The FANTOM consortium is an international collaborative research project initiated and organized by the RIKEN Omics Science Center. In earlier FANTOM efforts we cloned and annotated 103,000 full-length cDNAs from mouse and distributed them to researchers throughout the world. FANTOM1-3 focused on identifying the transcribed components of mammalian cells. This work improved estimates of the total number of genes and their alternative transcript isoforms in both human and mouse, expanded gene families, and revealed that a large fraction of the transcriptome is non-coding. In addition, with the development of Cap Analysis of Gene Expression (CAGE) FANTOM3 could map a large fraction of transcription start sites and revise our models of promoter structure. This updated web resource provides the previous FANTOM results mapped to current genome builds and presents the results of FANTOM4.
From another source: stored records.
(** Access through a pointer, and [bio_free]. *)
Definition deref_file (p : positive) : st io_ctx File := s ← get; need Dangling (files s !! p).
Definition store_file (p : positive) (x : File) : st io_ctx unit :=
  _ ← deref_file p; modify (λ s, set_files (<[p := x]> (files s)) s).
Definition free_file (p : positive) : st io_ctx unit :=
  _ ← deref_file p; modify (λ s, set_files (delete p (files s)) s).
Definition deref_socket (p : positive) : st io_ctx Sock := s ← get; need Dangling (sockets s !! p).
Definition store_socket (p : positive) (x : Sock) : st io_ctx unit :=
  _ ← deref_socket p; modify (λ s, set_sockets (<[p := x]> (sockets s)) s).
Definition free_socket (p : positive) : st io_ctx unit :=
  _ ← deref_socket p; modify (λ s, set_sockets (delete p (sockets s)) s).
Definition deref_buffer (p : positive) : st io_ctx bio_io_buffer_impl_t :=
  s ← get; need Dangling (buffers s !! p).
Definition store_buffer (p : positive) (x : bio_io_buffer_impl_t) : st io_ctx unit :=
  _ ← deref_buffer p; modify (λ s, set_buffers (<[p := x]> (buffers s)) s).
Definition free_buffer (p : positive) : st io_ctx unit :=
  _ ← deref_buffer p; modify (λ s, set_buffers (delete p (buffers s)) s).

(** *** Invariant *)

(** The handles with a tag stand for objects of their own. *)
Definition handles_ok {X} (t : table io_tag positive) (n : positive) (tg : io_tag) (m : gmap positive X) : Prop :=
  (∀ h o, live t !! h = Some (tg, o) → ∃ p, o = Some p ∧ is_Some (m !! p) ∧ (p < n)%positive) ∧
  (∀ h h' o, live t !! h = Some (tg, o) → live t !! h' = Some (tg, o) → h = h').

Record io_wf (s : io_ctx) : Prop := {
  iw_table : wf (io_table s);
  iw_files : handles_ok (io_table s) (io_next s) BIO_FILE_HANDLE (files s);
  iw_sockets : handles_ok (io_table s) (io_next s) BIO_SOCKET_HANDLE (sockets s);
  iw_buffers : handles_ok (io_table s) (io_next s) BIO_BUFFER_HANDLE (buffers s);
}.

(** What holds on to whatever happens. *)
Definition io_evolves (s s' : io_ctx) : Prop :=
  evolves (io_table s) (io_table s') ∧ (io_next s ≤ io_next s')%positive.
(** An error of the operating system was reported, where the caller wants to know. *)
Definition failed (error error' : error_ptr) : Prop :=
  ∃ code line, 0 < code ∧ error' = set_errno error code here line.

Local Abbreviation cursor_step := (cursor_step failed).

(** The operating system never refuses to write. *)
Definition writes_succeed : Prop :=
  ∀ o fd buf offset, 0 ≤ rp_res (kernel (req_write fd buf offset) o).1.

Section spec.
Context (Hregular : regular_files) (h : bio_handle_t) (p : positive) (fd : Z).
(** Nobody else uses the file. *)
Context (Hmine : ∀ l pos s, file_at h p fd l pos s → file_at h p fd l pos (others s)).

Lemma file_at_known l pos s : file_at h p fd l pos s → io_known s h.
Proof. intros Hf. apply live_known. rewrite (proj1 (object_of_live _ _ _ _) (fa_object _ _ _ _ _ _ Hf)). eauto. Qed.

Lemma file_at_resolve l pos s (Q : option positive → io → Prop) :
  file_at h p fd l pos s → Q (Some p) s → wp (io_resolve_handle h BIO_FILE_HANDLE) Q s.
Proof.
  intros Hf HQ. apply io_resolve_spec; [apply Hf|by eapply file_at_known|].
  by rewrite (fa_object _ _ _ _ _ _ Hf).
Qed.

Lemma file_at_deref l pos s (Q : bio_file_impl_t → io → Prop) :
  file_at h p fd l pos s → Q (mk_file fd pos true) s → wp (deref_file p) Q s.
Proof. intros Hf HQ. unfold deref_file. wp_step. by eapply wp_need; [apply Hf|]. Qed.

Lemma file_at_store l pos pos' s (Q : unit → io → Prop) :
  file_at h p fd l pos s → 0 ≤ pos' < 2 ^ 63 →
  (∀ s', file_at h p fd l pos' s' → Q tt s') →
  wp (store_file p (mk_file fd pos' true)) Q s.
Proof.
  intros Hf Hp HQ. unfold store_file. wp_step. eapply file_at_deref; [done|]. wp_step. apply HQ.
  destruct Hf. split; cbn; [by apply insert_file_wf|done|by rewrite lookup_insert_eq|done..].
Qed.

(** A request to the operating system, with what it does to the contents. *)
Lemma file_at_perform req l pos s (Post : reply → list Z → Prop) (Q : reply → io → Prop) :
  file_at h p fd l pos s →
  (∀ o, contents o fd = Some l → ∃ l', contents (kernel req o).2 fd = Some l' ∧
    zlen l' < 2 ^ 63 ∧ Post (kernel req o).1 l') →
  (∀ r l' s', Post r l' → file_at h p fd l' pos s' → Q r s') →
  wp (perform others kernel req) Q s.
Proof.
  intros Hf Hk HQ. apply perform_spec. cbn zeta.
  destruct (Hk _ (fa_contents _ _ _ _ _ _ (Hmine _ _ _ Hf))) as (l' & Hl' & Hlen & Hpost).
  eapply HQ; [done|]. apply Hmine. destruct (Hmine _ _ _ Hf). by split; cbn; [apply set_os_wf|..].
Qed.
(* ===== verification/BsdFile.v ===== *)
(** Files on FreeBSD ([src/freebsd/file.c]): reading and writing are asynchronous operations
    (aio) of the operating system or, for descriptors that do not support them, jobs of the
    thread pool. *)
From Stdlib Require Import Ascii.
From stdpp Require Import strings.
From S2P Require Import Prelude HandleTable Error Io Cursor.

(** ** State *)

(** [bio_aio_support_t]. *)
Inductive bio_aio_support_t :=
  | BIO_AIO_SUPPORT_UNKNOWN
  | BIO_AIO_SUPPORT_ENABLED
  | BIO_AIO_SUPPORT_DISABLED.

#[export] Instance bio_aio_support_eq_dec : EqDecision bio_aio_support_t.
Proof. solve_decision. Defined.

(** [bio_file_impl_t]; [aio]: the [struct aiocb] on the stack of a coroutine that waits. *)
Record bio_file_impl_t := mk_file {
  fl_fd : Z;
  fl_offset : Z;
  fl_seekable : bool;
  fl_aio_support : bio_aio_support_t;
  fl_aio : option positive;
}.

Definition set_fl_offset (n : Z) (x : bio_file_impl_t) : bio_file_impl_t :=
  mk_file (fl_fd x) n (fl_seekable x) (fl_aio_support x) (fl_aio x).
Definition set_fl_aio_support (b : bio_aio_support_t) (x : bio_file_impl_t) : bio_file_impl_t :=
  mk_file (fl_fd x) (fl_offset x) (fl_seekable x) b (fl_aio x).
Definition set_fl_aio (a : option positive) (x : bio_file_impl_t) : bio_file_impl_t :=
  mk_file (fl_fd x) (fl_offset x) (fl_seekable x) (fl_aio_support x) a.

(** The constants of the operating system. *)
Definition O_RDONLY : Z := 0.
Definition O_WRONLY : Z := 1.
Definition O_RDWR : Z := 2.
Definition O_NONBLOCK : Z := 4.
Definition O_APPEND : Z := 8.
Definition O_CREAT : Z := 512.
Definition O_TRUNC : Z := 1024.
Definition O_CLOEXEC : Z := 1048576.
Definition S_IRUSR : Z := 256.
Definition S_IWUSR : Z := 128.
Definition EBUSY : Z := 16.
Definition EOPNOTSUPP : Z := 45.
Definition ENOTSUP : Z := EOPNOTSUPP.
Definition AIO_NOTCANCELED : Z := 2.
(** ** The code *)

(** It always succeeds. *)
Definition bio_fdopen (fd : Z) : st io bio_handle_t :=
  r ← win_call (rq_CreateIoCompletionPort fd);
  completion_mode ←
    (if succeeded r then
       r ← win_call (rq_SetFileCompletionNotificationModes fd FILE_SKIP_COMPLETION_PORT_ON_SUCCESS);
       mret (if succeeded r then BIO_COMPLETION_MODE_SKIP_ON_SUCCESS else BIO_COMPLETION_MODE_ALWAYS)
     else mret BIO_COMPLETION_MODE_SKIP_ON_SUCCESS);
  impl ← io_malloc;
  _ ← modify (λ s : io, set_files (<[impl := mk_file fd completion_mode 0]> (files s)) s);
  io_make_handle impl BIO_FILE_HANDLE.

(** [GetStdHandle]. *)
Definition std_handle (n : Z) : st io Z :=
  r ← win_call (rq_GetStdHandle n);
  mret (if succeeded r then rp_res r else INVALID_HANDLE_VALUE).

(** [BIO_STDIN], [BIO_STDOUT] and [BIO_STDERR]. *)
Definition bio_fs_init : st io (bio_handle_t * bio_handle_t * bio_handle_t) :=
  h ← std_handle STD_INPUT_HANDLE; stdin ← bio_fdopen h;
  h ← std_handle STD_OUTPUT_HANDLE; stdout ← bio_fdopen h;
  h ← std_handle STD_ERROR_HANDLE; stderr ← bio_fdopen h;
  mret (stdin, stdout, stderr).

(** [bio_free] of what [bio_close_handle] returns. *)
Definition free_closed (file : bio_handle_t) : st io unit :=
  impl ← io_close_handle file BIO_FILE_HANDLE;
  match impl with Some p => free_file p | None => mret tt end.

Definition bio_fs_cleanup (stdin stdout stderr : bio_handle_t) : st io unit :=
  _ ← free_closed stdin;
  _ ← free_closed stdout;
  free_closed stderr.

(** The flags, the access and the disposition after the first character of the mode. *)
Definition primary_mode (c : ascii) : Z * Z * Z :=
  if decide (c = "r"%char) then (BIO_MODE_READ, GENERIC_READ, OPEN_EXISTING)
  else if decide (c = "w"%char) then (BIO_MODE_WRITE, GENERIC_WRITE, CREATE_ALWAYS)
  else if decide (c = "a"%char) then (BIO_MODE_WRITE ||| BIO_MODE_APPEND, GENERIC_WRITE, OPEN_ALWAYS)
  else (0, 0, 0).

(** One of the others. *)
Definition mode_flag (m : Z * Z * Z) (c : ascii) : Z * Z * Z :=
  let '(modeFlags, desired_access, creation_disposition) := m in
  let has flag := negb (Z.land modeFlags flag =? 0) in
  if decide (c = "+"%char) then
    (modeFlags, GENERIC_READ ||| GENERIC_WRITE,
     if has BIO_MODE_READ then OPEN_EXISTING
     else if has BIO_MODE_WRITE && negb (has BIO_MODE_APPEND) then CREATE_ALWAYS
     else if has BIO_MODE_APPEND then OPEN_ALWAYS
     else creation_disposition)
  else m.

(** The access and the disposition. The first character is skipped even if it is the end of
    the string: what follows is not part of it. *)
Definition parse_mode (mode : string) : st io (Z * Z) :=
  match mode with
  | EmptyString => fail OutOfBounds
  | String c mode =>
      let '(_, desired_access, creation_disposition) :=
        foldl mode_flag (primary_mode c) (String.list_ascii_of_string mode) in
      mret (desired_access, creation_disposition)
  end.

Definition bio_fopen (filename mode : string) (error : error_ptr) :
    st io (bool * option bio_handle_t * error_ptr) :=
  m ← parse_mode mode;
  let '(desired_access, creation_disposition) := m in
  args ← run_async_and_wait others (bio_fs_open_file filename desired_access creation_disposition);
  if negb (last_error args =? ERROR_SUCCESS) then
    mret (false, None, set_error error (last_error args) here 205)
  else
    file ← bio_fdopen (rp_res args);
    mret (true, Some file, error).

Definition bio_funwrap (file : bio_handle_t) : st io Z :=
  impl ← io_resolve_handle file BIO_FILE_HANDLE;
  match impl with
  | Some impl => x ← deref_file impl; mret (fl_handle x)
  | None => mret INVALID_HANDLE_VALUE
  end.

(** The operation of [bio_fwrite] and [bio_fread]: the outcome, and whether it was pending.
    The object of the file is used again after the caller slept. *)
Definition file_io (impl : positive) (start : Z → overlapped → st io reply) : st io (reply * bool) :=
  x ← deref_file impl;
  req ← bio_prepare_io_req;
  let ov := mk_overlapped (ov_at (rq_overlapped req)) (Z.land (fl_offset x) 4294967295)
              (Z.land (Z.shiftr (fl_offset x) 32) 4294967295) in
  overlapped_op others kernel (mk_io_req ov (rq_signal req))
    (run_async_and_wait others (start (fl_handle x) ov))
    (x ← deref_file impl; mret (fl_completion_mode x))
    (x ← deref_file impl; win_call (rq_GetOverlappedResult (fl_handle x) ov)).

(** [impl->offset += args.bytes_transferred]. *)
Definition move_offset (impl : positive) (bytes_transferred : Z) : st io unit :=
  x ← deref_file impl;
  store_file impl (set_fl_offset (u64 (fl_offset x + bytes_transferred)) x).

Definition bio_fwrite (file : bio_handle_t) (buf : list Z) (error : error_ptr) : st io (Z * error_ptr) :=
  impl ← io_resolve_handle file BIO_FILE_HANDLE;
  match impl with
  | Some impl =>
      let buf := if zlen buf >? MAXDWORD then take (Z.to_nat MAXDWORD) buf else buf in
      r ← file_io impl (λ handle ov, bio_fs_write_file handle buf ov);
      let '(args, pending) := r in
      if succeeded args then
        _ ← move_offset impl (rp_res args);
        mret (rp_res args, error)
      else mret (0, set_error error (last_error args) here (if pending : bool then 279 else 285))
  | None => mret (0, bio_set_core_error error BIO_ERROR_INVALID_ARGUMENT here 289)
  end.

(** The result comes with the bytes that were written to [buf]. *)
Definition bio_fread (file : bio_handle_t) (size : Z) (error : error_ptr) :
    st io (Z * list Z * error_ptr) :=
  impl ← io_resolve_handle file BIO_FILE_HANDLE;
  match impl with
  | Some impl =>
      let size := if size >? MAXDWORD then MAXDWORD else size in
      r ← file_io impl (λ handle ov, bio_fs_read_file handle size ov);
      let '(args, pending) := r in
      if succeeded args then
        _ ← move_offset impl (rp_res args);
        mret (rp_res args, rp_data args, error)
      else mret (0, rp_data args, set_error error (last_error args) here (if pending : bool then 323 else 329))
  | None => mret (0, [], bio_set_core_error error BIO_ERROR_INVALID_ARGUMENT here 333)
  end.

Definition bio_fseek (file : bio_handle_t) (offset origin : Z) (error : error_ptr) :
    st io (bool * error_ptr) :=
  impl ← io_resolve_handle file BIO_FILE_HANDLE;
  match impl with
  | Some impl =>
      x ← deref_file impl;
      if origin =? SEEK_CUR then
        n ← i64_of (to_i64 (fl_offset x) + offset);
        _ ← store_file impl (set_fl_offset (u64 n) x);
        mret (true, error)
      else if origin =? SEEK_SET then
        _ ← store_file impl (set_fl_offset (u64 offset) x);
        mret (true, error)
      else if origin =? SEEK_END then mret (false, set_error error ERROR_NOT_SUPPORTED here 355)
      else mret (false, bio_set_core_error error BIO_ERROR_INVALID_ARGUMENT here 358)
  | None => mret (false, bio_set_core_error error BIO_ERROR_INVALID_ARGUMENT here 362)
  end.

Definition bio_ftell (file : bio_handle_t) (error : error_ptr) : st io (Z * error_ptr) :=
  impl ← io_resolve_handle file BIO_FILE_HANDLE;
  match impl with
  | Some impl => x ← deref_file impl; mret (to_i64 (fl_offset x), error)
  | None => mret (0, set_error error ERROR_INVALID_HANDLE here 376)
  end.

Definition bio_fflush (file : bio_handle_t) (error : error_ptr) : st io (bool * error_ptr) :=
  impl ← io_resolve_handle file BIO_FILE_HANDLE;
  match impl with
  | Some impl =>
      x ← deref_file impl;
      args_error ← run_async_and_wait others (bio_fs_flush_file (fl_handle x));
      if negb (args_error =? ERROR_SUCCESS) then mret (false, set_error error args_error here 388)
      else mret (true, error)
  | None => mret (false, set_error error ERROR_INVALID_HANDLE here 394)
  end.

Definition bio_fclose (file : bio_handle_t) (error : error_ptr) : st io (bool * error_ptr) :=
  impl ← io_close_handle file BIO_FILE_HANDLE;
  match impl with
  | Some impl =>
      x ← deref_file impl;
      args_error ← run_async_and_wait others (bio_fs_close_file (fl_handle x));
      _ ← free_file impl;
      if negb (args_error =? ERROR_SUCCESS) then mret (false, set_error error args_error here 407)
      else mret (true, error)
  | None => mret (false, set_error error ERROR_INVALID_HANDLE here 413)
  end.

(** A failure sets no error. *)
Definition bio_fstat (file : bio_handle_t) (error : error_ptr) : st io (bool * option Z * error_ptr) :=
  impl ← io_resolve_handle file BIO_FILE_HANDLE;
  match impl with
  | Some impl =>
      x ← deref_file impl;
      r ← run_async_and_wait others (bio_fs_stat_file (fl_handle x));
      let '(args_error, size) := r in
      mret (args_error =? ERROR_SUCCESS, size, error)
  | None => mret (false, None, set_error error ERROR_INVALID_HANDLE here 426)
  end.

(** ** What the operating system does with regular files *)

(** An overlapped operation. *)
Inductive ov_state :=
  | OvPending (req : win_request)
  | OvDone (handle : Z) (r : reply).

(** The contents of the regular file that a handle stands for; the operations. *)
Context (contents : OS → Z → option (list Z)) (ov_of : OS → positive → option ov_state).

Definition ov_offset (ov : overlapped) : Z := Z.lor (Z.shiftl (ov_OffsetHigh ov) 32) (ov_Offset ov).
In FANTOM4 the focus has changed to understanding how these components work together in the context of a biological network. Using deepCAGE (deep sequencing with CAGE) we monitored the dynamics of transcription start site (TSS) usage during a time course of monocytic differentiation in the acute myeloid leukemia cell line THP-1. This allowed us to identify active promoters, monitor their relative expression and define relevant regions for carrying out transcription factor binding site predictions. Computational methods were then used to build a network model of gene expression in this leukemia and the transcription factors key to its regulation. This work gives the first picture of the wiring between genes involved in acute myeloid leukemia and provides a strategy for identifying key factors that determine cell fates.
In addition to the network, FANTOM4 data was used in two additional analyses. The first identified a novel class of short RNAs associated with transcription start sites and the second focused on the role of repetitive element expression in the transcriptome.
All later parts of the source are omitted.